Le parquet de Paris a ouvert une enquête préliminaire pour « ingérence étrangère » et « atteinte à la vie privée », selon Le Monde - Politique. Cette initiative fait suite aux déclarations de Raphaël Glucksmann, figure politique française et probable candidat à l’élection présidentielle, qui a dénoncé mardi une opération de « déstabilisation » menée à son encontre. L’enquête s’inscrit dans un contexte de tensions accrues entre la France et la Russie, notamment depuis l’invasion de l’Ukraine en 2022.
Ce qu'il faut retenir
- Le parquet de Paris a ouvert une enquête pour ingérence étrangère et atteinte à la vie privée
- Raphaël Glucksmann, probable candidat à la présidentielle, a dénoncé une opération de « déstabilisation »

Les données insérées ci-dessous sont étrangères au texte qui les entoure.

(* ===== verification/ConvCollect.v ===== *)
(** * Collecting a line

    The three nested loops of [do_gc] over the rows, channels and dies of a
    victim line, and the line's return to the free list: from [gc_inv] with
    nothing done to [gc_inv] with every page moved and every block reset, and
    from there to the invariant of a quiet partition. *)

From Stdlib Require Import ZArith Lia.
From stdpp Require Import base list numbers sets.
From S2P Require Import Prelude PQueue Config SsdParams ConvFtl Geometry Media Lines ConvInv ConvWp ConvMark ConvWrite ConvGc.
From S2P Require Ssd.
Import Ssd (ppa, mk_ppa, g_pg, g_blk, g_pl, g_lun, g_ch, g_rsv, sp, page_status, PG_FREE, PG_INVALID,
  PG_VALID, USER_IO, GC_IO, timing_ok, INVALID_LPN).

Section Collect.
Context (a : line_mode) (v : ptr) (f0 : conv_ftl).

Let s := spp f0.
Let b := blk_of s a v.
Let S0 := st (ssd f0).

Context (G : slc_geometry s) (Hv : (v < Z.to_nat (nlines_of s a))%nat).
Context (Hused : forall x, in_range s x -> x.1.2 = b -> S0 x <> Some PG_FREE).
Context (Hroom : live_left a v f0 (fun _ => false) + 1 <= space f0 TLC_MODE).
Context (Hdyn : dyn_slc_mode f0 = a).

Let nch := nchs s.
Let nl := luns_per_ch s.
Let fp := pgs_per_flashpg s.
Let rows := rows_of s a.

(** The number of flash pages visited before row [r] of die ([c], [l]). *)
Definition turn_no (r c l : Z) : Z := (r * nch + c) * nl + l.

Definition X_at (i : Z) (x : coord) : bool :=
  bool_decide (x.1.2 = b /\ turn_no (x.2 / fp) x.1.1.1 x.1.1.2 < i).
Definition F_at (i : Z) (c l : Z) : bool := bool_decide (turn_no (rows - 1) c l < i).

Lemma X_at_true i x : X_at i x = true <-> x.1.2 = b /\ turn_no (x.2 / fp) x.1.1.1 x.1.1.2 < i.
Proof. unfold X_at. by rewrite bool_decide_eq_true. Qed.
Lemma F_at_true i c l : F_at i c l = true <-> turn_no (rows - 1) c l < i.
Proof. unfold F_at. by rewrite bool_decide_eq_true. Qed.

Lemma geo_bounds : 1 <= nch /\ 1 <= nl /\ 1 <= fp /\ rows * fp = ppb_of s a /\ 1 <= rows.
Proof.
  pose proof (geo_nchs _ G). pose proof (geo_luns _ G). pose proof (geo_flash _ G).
  pose proof (rows_split s G a). pose proof (ppb_pos s G a). subst nch nl fp rows. cbn in *.
  split_and!; try lia.
Qed.

Lemma visit_inj r c l r' c' l' :
  0 <= c < nch -> 0 <= l < nl -> 0 <= c' < nch -> 0 <= l' < nl ->
  turn_no r c l = turn_no r' c' l' -> r = r' /\ c = c' /\ l = l'.
Proof.
  unfold turn_no. intros Hc Hl Hc' Hl' E. apply radix_unique in E as [E ->]; [|done..].
  apply radix_unique in E as [-> ->]; done.
Qed.

Lemma visit_mono r r' c l : r <= r' -> turn_no r c l <= turn_no r' c l.
Proof.
  unfold turn_no. destruct geo_bounds as (Hn & Hl & _). intros Hr.
  pose proof (Z.mul_le_mono_nonneg_r r r' nch ltac:(lia) Hr) as H1.
  pose proof (Z.mul_le_mono_nonneg_r (r * nch + c) (r' * nch + c) nl ltac:(lia) ltac:(lia)). lia.
Qed.

Lemma row_of_page r g : 0 <= g < fp -> (r * fp + g) / fp = r.
Proof. intros Hg. by apply radix_div. Qed.

Lemma row_range g : 0 <= g < ppb_of s a -> 0 <= g / fp < rows.
Proof.
  intros Hg. pose proof geo_bounds as (_ & _ & ? & E & _). split; [apply Z.div_pos; lia|].
  apply Z.div_lt_upper_bound; lia.
Qed.

Section Step.
Context (r c l : Z) (Hr : 0 <= r < rows) (Hc : 0 <= c < nch) (Hl : 0 <= l < nl).
Let i := turn_no r c l.

Lemma X_step x : in_range s x -> X_at (i + 1) x = pages a v f0 c l (r * fp) fp (X_at i) x.
Proof.
  destruct x as [[[xc xl] xb] xg]. intros (Hxc & Hxl & Hxb & Hxg). pose proof geo_bounds as (_ & _ & Hfp & _ & _).
  apply eq_true_iff_eq. rewrite pages_true, !X_at_true. cbn [fst snd]. fold s. fold b. split.
  - intros [-> Hi]. destruct (decide (turn_no (xg / fp) xc xl = i)) as [E|E]; [left|right; split; [done|lia]].
    apply visit_inj in E as (E & -> & ->); try done. split; [done|].
    pose proof (Z_div_mod_eq_full xg fp). pose proof (Z.mod_pos_bound xg fp). lia.
  - intros [[[= -> -> ->] Hg]|[-> Hi]]; (split; [done|]); [|lia].
    replace xg with (r * fp + (xg - r * fp)) by lia. rewrite row_of_page by lia. unfold i. lia.
Qed.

- Une vidéo « entièrement truquée » impliquant sa compagne Léa Salamé et le journaliste Edwy Plenel a été diffusée
- L’enquête concerne une possible implication des services russes
- Glucksmann est connu pour ses prises de position critiques envers Vladimir Poutine
Une vidéo truquée utilisée comme outil de déstabilisation
Raphaël Glucksmann a alerté mardi sur la diffusion d’une vidéo jugée « entièrement truquée », mettant en scène sa compagne, la journaliste Léa Salamé, et l’ancien directeur de la rédaction de *Mediapart*, Edwy Plenel. Selon ses déclarations, cette séquence aurait été fabriquée de toutes pièces pour nuire à sa réputation et à ses ambitions politiques. « On assiste à une tentative manifeste de manipulation de l’opinion publique », a-t-il affirmé lors d’une conférence de presse.
Un contexte géopolitique tendu entre Paris et Moscou
Cette affaire survient dans un climat déjà marqué par des accusations répétées d’ingérences russes en Europe. Depuis le début du conflit en Ukraine, les autorités françaises ont multiplié les mises en garde contre les campagnes de désinformation orchestrées par Moscou. Raphaël Glucksmann, eurodéputé et président de la commission spéciale sur l’ingérence étrangère au Parlement européen, s’est imposé comme l’un des principaux critiques de la politique russe en France. Son positionnement tranché en fait une cible privilégiée des campagnes de désinformation, selon plusieurs observateurs.
Le parquet de Paris n’a pas précisé si d’autres personnalités politiques françaises étaient visées par cette enquête, mais des sources proches du dossier évoquent la possibilité d’une « stratégie coordonnée ». Les investigations pourraient s’étendre à d’autres cas similaires, notamment ceux impliquant des figures pro-européennes.
Les réactions des autorités et des parties prenantes
Le ministère de l’Intérieur n’a pas encore réagi officiellement à l’ouverture de cette enquête. Cependant, une source gouvernementale a indiqué sous couvert d’anonymat que « toutes les pistes seront examinées », y compris celle d’une implication directe des services secrets russes. De son côté, Raphaël Glucksmann a appelé à une « réponse ferme » de l’État français pour protéger les institutions démocratiques.
Edwy Plenel, cité dans la vidéo controversée, a démenti toute implication dans sa fabrication. « Je n’ai aucun lien avec cette séquence et je dénonce fermement cette tentative de salir ma réputation », a-t-il déclaré. Léa Salamé, quant à elle, n’a pas encore fait de commentaire public sur l’affaire.
Reste à voir si cette enquête permettra d’éclaircir les circonstances de la diffusion de cette vidéo et d’identifier ses commanditaires. Une chose est certaine : l’affaire Glucksmann s’inscrit dans une dynamique plus large de tensions entre la France et la Russie, avec des répercussions potentielles sur la scène politique nationale.
Raphaël Glucksmann est une figure politique très critique envers Vladimir Poutine et la politique russe, notamment en raison de son engagement en faveur de l’Ukraine et de sa présidence de la commission spéciale sur l’ingérence étrangère au Parlement européen. Son opposition frontale en fait une cible pour les campagnes de désinformation orchestrées par Moscou.